Prédios antigos ganham eficiência ao investir em interior novo

Secovi Rio

Cerca de 45% da energia elétrica gerada no país são consumidos em edificações. Num prédio comercial, a conta de luz representa até 30% do valor do condomínio. Para essa equação chegar a um resultado positivo – pesar menos no bolso do consumidor e economizar recursos naturais – a fórmula passa, necessariamente, pela otimização do uso da energia. E o mercado já oferece as mais variadas soluções: energia solar e eólica, vidros anti-calor e sistema de refrigeração e de iluminação inteligentes.

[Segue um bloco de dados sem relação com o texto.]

Lemma RefreshSprint_lean a dt s : LeanInputs (RefreshSprint a dt s) = LeanInputs s.
Proof. unfold RefreshSprint. destruct (negb _); reflexivity. Qed.

Lemma RefreshStrideBlendAmount_lean st s :
  LeanInputs (RefreshStrideBlendAmount st s) = LeanInputs s.
Proof. reflexivity. Qed.

Lemma RefreshWalkRunBlendAmount_lean s :
  LeanInputs (RefreshWalkRunBlendAmount s) = LeanInputs s.
Proof. reflexivity. Qed.

Lemma RefreshStandingPlayRate_lean st s :
  LeanInputs (RefreshStandingPlayRate st s) = LeanInputs s.
Proof. reflexivity. Qed.

Lemma RefreshCrouchingPlayRate_lean st s :
  LeanInputs (RefreshCrouchingPlayRate st s) = LeanInputs s.
Proof. reflexivity. Qed.

Lemma RefreshGroundedLeanAmount_lean st a dt s s0 :
  LeanInputs s = LeanInputs s0 ->
  Instance.LeanState (RefreshGroundedLeanAmount st a dt s)
  = if Instance.bPendingUpdate s0
    then {| LeanState.RightAmount := Y a; LeanState.ForwardAmount := X a |}
    else {| LeanState.RightAmount :=
              FInterpTo (LeanState.RightAmount (Instance.LeanState s0)) (Y a) dt
                (GeneralSettings.LeanInterpolationSpeed (AlsSettings.General st));
            LeanState.ForwardAmount :=
              FInterpTo (LeanState.ForwardAmount (Instance.LeanState s0)) (X a) dt
                (GeneralSettings.LeanInterpolationSpeed (AlsSettings.General st)) |}.
Proof.
  intros H. unfold LeanInputs in H. injection H as Hp Hl.
  unfold RefreshGroundedLeanAmount. rewrite Hp, Hl.
  destruct (Instance.bPendingUpdate s0); reflexivity.
Qed.

Lemma RefreshGroundPredictionAmount_lean st h s :
  LeanInputs (RefreshGroundPredictionAmount st h s) = LeanInputs s
  /\ Instance.LocomotionState (RefreshGroundPredictionAmount st h s) = Instance.LocomotionState s
  /\ InAirState.VerticalVelocity (Instance.InAirState (RefreshGroundPredictionAmount st h s))
     = InAirState.VerticalVelocity (Instance.InAirState s).
Proof. unfold RefreshGroundPredictionAmount. split_ifs; repeat split_and; reflexivity. Qed.

(** X23.  Where the lean snaps.  For a moving character in grounded mode
    [RefreshGrounded] sets the lean to the relative acceleration amount
    itself when an update is pending, and in in-air mode [RefreshInAir] sets
    it to the scaled relative velocity itself; without a pending update both
    interpolate towards these from the previous lean.  For a character in
    grounded mode that does not move the lean is interpolated towards zero
    from the previous lean whether or not an update is pending, and outside
    grounded mode [RefreshGrounded] leaves the lean as it is. *)
Theorem lean_refresh
    (st : AlsSettings.t) (h : Host.t) (DeltaTime : float) (s : Instance.t) :
  let Speed := GeneralSettings.LeanInterpolationSpeed (AlsSettings.General st) in
  let Lean := Instance.LeanState s in
  let Towards (Target : FVector) :=
    if Instance.bPendingUpdate s
    then {| LeanState.RightAmount := Y Target; LeanState.ForwardAmount := X Target |}
    else {| LeanState.RightAmount :=
              FInterpTo (LeanState.RightAmount Lean) (Y Target) DeltaTime Speed;
            LeanState.ForwardAmount :=
              FInterpTo (LeanState.ForwardAmount Lean) (X Target) DeltaTime Speed |} in
  (IsGroundedMode (Instance.LocomotionMode s) = false ->
   Instance.LeanState (RefreshGrounded st h DeltaTime s) = Lean)
  /\ (IsGroundedMode (Instance.LocomotionMode s) = true ->
      LocomotionState.bMoving (Instance.LocomotionState s) = false ->
      Instance.LeanState (RefreshGrounded st h DeltaTime s)
      = {| LeanState.RightAmount := FInterpTo (LeanState.RightAmount Lean) 0 DeltaTime Speed;
           LeanState.ForwardAmount :=
             FInterpTo (LeanState.ForwardAmount Lean) 0 DeltaTime Speed |})
  /\ (IsGroundedMode (Instance.LocomotionMode s) = true ->
      LocomotionState.bMoving (Instance.LocomotionState s) = true ->
      Instance.LeanState (RefreshGrounded st h DeltaTime s)
      = Towards (RelativeAccelerationAmount s))
  /\ (IsInAirMode (Instance.LocomotionMode s) = true ->
      Instance.LeanState (RefreshInAir st h DeltaTime s)
      = Towards (InAirRelativeVelocity st s)).
Proof.
  cbn zeta. repeat split_and.
  - intros Hmode. unfold RefreshGrounded.
    cbn [Instance.LocomotionMode Instance.LocomotionState Instance.set_GroundedState].
    rewrite Hmode. reflexivity.
  - intros Hmode Hmoving. unfold RefreshGrounded.
    cbn [Instance.LocomotionMode Instance.LocomotionState Instance.set_GroundedState].
    rewrite Hmode, Hmoving. reflexivity.
  - intros Hmode Hmoving. unfold RefreshGrounded.
    cbn [Instance.LocomotionMode Instance.LocomotionState Instance.set_GroundedState].
    rewrite Hmode, Hmoving. cbn [negb].
    apply RefreshGroundedLeanAmount_lean.
    rewrite RefreshCrouchingPlayRate_lean, RefreshStandingPlayRate_lean,
      RefreshWalkRunBlendAmount_lean, RefreshStrideBlendAmount_lean, RefreshSprint_lean,
      RefreshRotationYawOffsets_lean, RefreshVelocityBlend_lean, RefreshMovementDirection_lean.
    reflexivity.
  - intros Hmode. unfold RefreshInAir.
    assert (forall s0 : Instance.t,
               Instance.LocomotionMode s0 = Instance.LocomotionMode s ->
               Instance.LocomotionState s0 = Instance.LocomotionState s ->
               LeanInputs s0 = LeanInputs s ->
               Instance.LeanState
                 (if negb (IsInAirMode (Instance.LocomotionMode s0)) then s0
                  else
                    RefreshInAirLeanAmount st DeltaTime
                      (RefreshGroundPredictionAmount st h
                         (Instance.set_InAirState
                            (InAirState.set_VerticalVelocity
                               (Z (LocomotionState.Velocity (Instance.LocomotionState s0)))
                               (Instance.InAirState s0))
                            s0)))
               = (if Instance.bPendingUpdate s
                  then {| LeanState.RightAmount := Y (InAirRelativeVelocity st s);
                          LeanState.ForwardAmount := X (InAirRelativeVelocity st s) |}
                  else {| LeanState.RightAmount :=
                            FInterpTo (LeanState.RightAmount (Instance.LeanState s))
                              (Y (InAirRelativeVelocity st s)) DeltaTime
                              (GeneralSettings.LeanInterpolationSpeed (AlsSettings.General st));
                          LeanState.ForwardAmount :=
                            FInterpTo (LeanState.ForwardAmount (Instance.LeanState s))
                              (X (InAirRelativeVelocity st s)) DeltaTime
                              (GeneralSettings.LeanInterpolationSpeed (AlsSettings.General st))
                       |})) as Hgen.
    { intros s0 Hm Hl Hi. rewrite Hm, Hmode. cbn [negb].
      match goal with
      | |- context [RefreshGroundPredictionAmount st h ?s1] =>
          destruct (RefreshGroundPredictionAmount_lean st h s1) as (Ki & Kl & Kv);
          remember (RefreshGroundPredictionAmount st h s1) as s2 eqn:E2; clear E2
      end.
      cbn [Instance.InAirState Instance.set_InAirState InAirState.VerticalVelocity
           InAirState.set_VerticalVelocity Instance.LocomotionState] in Kl, Kv.
      unfold LeanInputs in Ki, Hi. cbn [Instance.bPendingUpdate Instance.LeanState
        Instance.set_InAirState] in Ki.
      injection Ki as Kp Kn. injection Hi as Hp Hn.
      unfold RefreshInAirLeanAmount, InAirRelativeVelocity.
      rewrite Kp, Kn, Kl, Kv, Hl, Hp, Hn.
      destruct (Instance.bPendingUpdate s); reflexivity. }
    destruct (InAirState.bJumped _); apply Hgen; reflexivity.
Qed.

O caso dos condicionadores de ar é emblemático. Num edifício comercial, a refrigeração responde por algo entre 40% e 70% do consumo total de energia. Nos prédios mais antigos, há ainda o agravante de os equipamentos serem menos eficientes, o que pode aumentar o gasto em até 50%. A solução tem sido o retrofit, um tipo de reforma que emprega um conjunto de técnicas para modernizar o interior das construções e substituir o sistema de iluminação.

“Hoje em dia, é impossível pensar num prédio sustentável e certificado sem um sistema de ar eficiente”, observa Manoel Gameiro, diretor Comercial e de Produtos Aplicados da Trane, empresa especializada neste tipo de reforma.

Um exemplo de prédio com energia sustentável é a Biblioteca Parque Estadual, no Rio de Janeiro, que tem energia solar obtida de placas fotovoltaicas; vidros duplos na fachada, que reduzem em 50% a entrada do calor; e um sistema automático de acionamento das lâmpadas e do sistema de refrigeração, que funcionam com sensores de presença. O telhado verde também ajuda a reduzir o calor e o uso de ar condicionado. Somente a energia solar significa uma economia de 50 mil MW por ano.

No condomínio Ilha Pura, na Barra da Tijuca, onde fica a Vila Olímpica que hospedará atletas dos Jogos Olímpicos de 2016, a economia de energia está no DNA da obra. O empreendimento, que tem certificações LEED e AQUA, tem telhado verde, sensores de iluminação e vidros eficientes na fachada, que reduzem o calor. Outro exemplo no Rio é o Edifício Wolfgang Mozart, conhecido como Amarelinho da Cinelândia, que teve o interior completamente reformado para abrigar escritórios.

Depois do telhado verde, a energia solar caminha para ser a próxima onda na construção de edifícios sustentáveis. Hoje, no Brasil, apenas 730 mil casas usam o sistema, o que corresponde a 0,01% da energia total produzida no país. Porém, o custo de instalação e manutenção das placas fotovoltaicas diminuiu quase 50% nos últimos anos, tornando o equipamento mais acessível.